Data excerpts
--
(** For the dates of the calendar the layout gives the shape
    YYYY-MM-DD. *)
Lemma Format_2006_01_02_shape (t : GoTime.t) :
  (0 ≤ GoTime.year t ≤ 9999)%Z →
  (1 ≤ GoTime.month t ≤ 12)%Z →
  (1 ≤ GoTime.day t ≤ 31)%Z →
  GoTime.is_YYYY_MM_DD (GoTime.Format_2006_01_02 t) = true.
Proof.
  intros Hy Hm Hd. unfold GoTime.Format_2006_01_02.
  apply iso_date_of_parts.
  - apply (all_below_spec 10000%Z
             (fun x => GoTime.digits_only 4 (GoTime.appendInt x 4)));
      [by vm_compute | lia].
  - apply (all_below_spec 13%Z
             (fun x => GoTime.digits_only 2 (GoTime.appendInt x 2)));
      [by vm_compute | lia].
  - apply (all_below_spec 32%Z
             (fun x => GoTime.digits_only 2 (GoTime.appendInt x 2)));
      [by vm_compute | lia].
Qed.


(** C7: a non-empty currency list is encoded, by each of the three
    encoders that take one, as the ["currencies"] parameter whose value
    is the elements in list order with a comma between neighbours;
    [["EUR"; "GBP"]] gives ["EUR,GBP"]. *)
Theorem currencies_joined_with_comma (currencies : list string) :
  currencies ≠ [] →
  (∀ base : string,
     LatestRequest.toParams (LatestRequest.mk base currencies)
       !! "currencies"
     = Some (joined_in_order "," currencies))
  ∧ CurrenciesRequest.toParams (CurrenciesRequest.mk currencies)
      !! "currencies"
    = Some (joined_in_order "," currencies)
  ∧ (∀ (date : GoTime.t) (base : string),
       HistoricalRequest.toParams
         (HistoricalRequest.mk date base currencies) !! "currencies"
       = Some (joined_in_order "," currencies))
  ∧ (currencies = ["EUR"; "GBP"] →
     joined_in_order "," currencies = "EUR,GBP").
Proof.
  intros Hne%nonempty_length.
  repeat split.
  - intros base. unfold LatestRequest.toParams.
    rewrite Join_joined_in_order. simpl in *. encoder.
  - unfold CurrenciesRequest.toParams.
    rewrite Join_joined_in_order. simpl in *. encoder.
  - intros date base. unfold HistoricalRequest.toParams.
    rewrite Join_joined_in_order. simpl in *. encoder.
  - by intros ->.
Qed.

Lemma currencies_joined_with_comma_witness :
  ["EUR"; "GBP"] ≠ []
  ∧ CurrenciesRequest.toParams (CurrenciesRequest.mk ["EUR"; "GBP"])
    = {[ "currencies" := "EUR,GBP" ]}
  ∧ CurrenciesRequest.toParams (CurrenciesRequest.mk ["EUR"; "GBP"])
      !! "currencies"
    = Some (joined_in_order "," ["EUR"; "GBP"]).
Proof.
  split; [discriminate |]. split; [reflexivity |].
  apply (currencies_joined_with_comma ["EUR"; "GBP"]). discriminate.
Defined.

(** C8: the encoders of [LatestRequest] and [CurrenciesRequest] leave
    out what is unset: no ["base_currency"] key for an empty base
    currency, no ["currencies"] key for an empty list, and the empty
    map for a request with nothing set. *)
Theorem unset_fields_omitted :
  (∀ currencies : list string,
     LatestRequest.toParams (LatestRequest.mk "" currencies)
       !! "base_currency" = None)
  ∧ (∀ base : string,
       LatestRequest.toParams (LatestRequest.mk base []) !! "currencies"
       = None)
  ∧ LatestRequest.toParams (LatestRequest.mk "" []) = ∅
  ∧ CurrenciesRequest.toParams (CurrenciesRequest.mk []) !! "currencies"
    = None
  ∧ CurrenciesRequest.toParams (CurrenciesRequest.mk []) = ∅.
Proof.
  repeat split.
  - intros currencies. unfold LatestRequest.toParams. simpl. encoder.
  - intros base. unfold LatestRequest.toParams. simpl. encoder.
Qed.

(** ** The [range] loop's first key *)

Section RangeFirst.

Context {V : Type}.
Implicit Types (m : gomap V) (k : string) (seed : nat).

Lemma keys_empty m : GoMap.entries m = ∅ → GoMap.keys m = [].
Proof. unfold GoMap.keys. intros ->. by rewrite map_to_list_empty. Qed.

Lemma keys_singleton m k (x : V) :
  GoMap.entries m = {[ k := x ]} → GoMap.keys m = [k].
Proof. unfold GoMap.keys. intros ->. by rewrite map_to_list_singleton. Qed.

Lemma elem_of_keys m k : k ∈ GoMap.keys m ↔ is_Some (GoMap.entries m !! k).
Proof.
  unfold GoMap.keys. rewrite list_elem_of_fmap. split.
  - intros [[k' x] [-> Hin]]. apply elem_of_map_to_list in Hin. by exists x.
  - intros [x Hx]. exists (k, x). split; [done |].
    by apply elem_of_map_to_list.
Qed.

(** No entry, no iteration. *)
Lemma range_first_empty seed m :
  GoMap.entries m = ∅ → GoMap.range_first seed m = None.
Proof. intros H. unfold GoMap.range_first. by rewrite (keys_empty m H). Qed.

(** With one entry every run starts at it. *)
Lemma range_first_singleton seed m k (x : V) :
  GoMap.entries m = {[ k := x ]} → GoMap.range_first seed m = Some k.
Proof.
  intros H. unfold GoMap.range_first. rewrite (keys_singleton m k x H).
  change (length [k]) with 1. by rewrite Nat.mod_1_r.
Qed.

(** The first key is a key of the map. *)
Lemma range_first_elem seed m k :
  GoMap.range_first seed m = Some k → is_Some (GoMap.entries m !! k).
Proof.
  unfold GoMap.range_first. intros H. apply elem_of_keys.
  eapply list_elem_of_lookup_2, H.
Qed.

(** A map with an entry gives the loop a first key. *)
Lemma range_first_nonempty seed m :
  GoMap.entries m ≠ ∅ → is_Some (GoMap.range_first seed m).
Proof.
  intros Hne. unfold GoMap.range_first. apply lookup_lt_is_Some.
  apply Nat.mod_upper_bound. intros Hlen. apply Hne.
  apply map_to_list_empty_iff. unfold GoMap.keys in Hlen.
  rewrite length_fmap in Hlen. by apply nil_length_inv.
Qed.

(** Every key is the first one of some run. *)
Lemma range_first_any m k :
  is_Some (GoMap.entries m !! k) → ∃ seed, GoMap.range_first seed m = Some k.
Proof.
  intros Hk%elem_of_keys. apply list_elem_of_lookup_1 in Hk as [i Hi].
  exists i. unfold GoMap.range_first.
  rewrite Nat.mod_small; [done |]. by eapply lookup_lt_Some.
Qed.

End RangeFirst.

(** ** Response mappers *)

(** The loop of [toCurrenciesResponse] rebuilds the table entry by
    entry. *)
Lemma toCurrenciesResponse_entries (r : currenciesResponse.t) :
  toCurrenciesResponse r
  = CurrenciesResponse.mk
      (Some (toCurrencyItem <$> GoMap.entries (currenciesResponse.Data r))).
Proof.
  unfold toCurrenciesResponse. f_equal. f_equal.
  apply (map_fold_weak_ind
           (fun acc m => acc = toCurrencyItem <$> m)).
  - by rewrite fmap_empty.
  - intros k x m acc _ ->. by rewrite fmap_insert.
Qed.

Lemma ofCurrencyItem_toCurrencyItem (value : currencyResponseItem.t) :
  ofCurrencyItem (toCurrencyItem value) = value.
Proof. by destruct value. Qed.

Lemma toHistoricalResponse_empty (seed : nat) (r : historicalResponse.t) :
  GoMap.entries (historicalResponse.Data r) = ∅ →
  toHistoricalResponse seed r = HistoricalResponse.zero.
Proof.
  intros H. unfold toHistoricalResponse, GoMap.index.
  rewrite (range_first_empty seed _ H), H. by rewrite lookup_empty.
Qed.

Lemma toHistoricalResponse_pick (seed : nat) (r : historicalResponse.t) :
  GoMap.entries (historicalResponse.Data r) ≠ ∅ →
  ∃ date,
    GoMap.entries (historicalResponse.Data r) !! date
    = Some (HistoricalResponse.Rates (toHistoricalResponse seed r)).
Proof.
  intros Hne. unfold toHistoricalResponse, GoMap.index.
  destruct (range_first_nonempty seed _ Hne) as [date Hdate].
  rewrite Hdate. destruct (range_first_elem seed _ date Hdate) as [x Hx].
  exists date. by rewrite Hx.
Qed.

Example latest_sample :
  toLatestResponse (latestResponse.mk rates_sample)
  = LatestResponse.mk rates_sample.
Proof. reflexivity. Qed.

Example status_sample :
  toStatusResponse
    (statusResponse.mk
       (statusResponse.mkQuotas (statusResponse.mkMonth 300 71 229)))
  = StatusResponse.mk (StatusItem.mk 300 71 229).
Proof. reflexivity. Qed.

Example historical_sample :
  toHistoricalResponse 7 historical_jan1 = HistoricalResponse.mk rates_sample.
Proof. vm_compute. reflexivity. Qed.

(** C4, as stated, fails for the historical mapping: two wire
    responses that differ in their date have the same public result,
    so the date is lost. *)
Lemma historical_date_lost :
  historical_jan1 ≠ historical_jan2
  ∧ toHistoricalResponse 0 historical_jan1
    = toHistoricalResponse 0 historical_jan2.
Proof.
  split.
  - intros H.
    assert (GoMap.entries (historicalResponse.Data historical_jan1)
              !! "2022-01-01"
            = GoMap.entries (historicalResponse.Data historical_jan2)
                !! "2022-01-01") as Hlook by (by rewrite H).
    vm_compute in Hlook. discriminate.
  - vm_compute. reflexivity.
Qed.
--
- [PROBLEM TO WORK ON] From the entries above, return exactly the line containing "toHistoricalResponse seed r = HistoricalResponse.zero.", the line containing "assert (GoMap.entries (historicalResponse.Data", and all lines between, and nothing else.

- [SOLUTION TO THE EXERCISE]
  toHistoricalResponse seed r = HistoricalResponse.zero.
Proof.
  intros H. unfold toHistoricalResponse, GoMap.index.
  rewrite (range_first_empty seed _ H), H. by rewrite lookup_empty.
Qed.

Lemma toHistoricalResponse_pick (seed : nat) (r : historicalResponse.t) :
  GoMap.entries (historicalResponse.Data r) ≠ ∅ →
  ∃ date,
    GoMap.entries (historicalResponse.Data r) !! date
    = Some (HistoricalResponse.Rates (toHistoricalResponse seed r)).
Proof.
  intros Hne. unfold toHistoricalResponse, GoMap.index.
  destruct (range_first_nonempty seed _ Hne) as [date Hdate].
  rewrite Hdate. destruct (range_first_elem seed _ date Hdate) as [x Hx].
  exists date. by rewrite Hx.
Qed.

Example latest_sample :
  toLatestResponse (latestResponse.mk rates_sample)
  = LatestResponse.mk rates_sample.
Proof. reflexivity. Qed.

Example status_sample :
  toStatusResponse
    (statusResponse.mk
       (statusResponse.mkQuotas (statusResponse.mkMonth 300 71 229)))
  = StatusResponse.mk (StatusItem.mk 300 71 229).
Proof. reflexivity. Qed.

Example historical_sample :
  toHistoricalResponse 7 historical_jan1 = HistoricalResponse.mk rates_sample.
Proof. vm_compute. reflexivity. Qed.

(** C4, as stated, fails for the historical mapping: two wire
    responses that differ in their date have the same public result,
    so the date is lost. *)
Lemma historical_date_lost :
  historical_jan1 ≠ historical_jan2
  ∧ toHistoricalResponse 0 historical_jan1
    = toHistoricalResponse 0 historical_jan2.
Proof.
  split.
  - intros H.
    assert (GoMap.entries (historicalResponse.Data historical_jan1)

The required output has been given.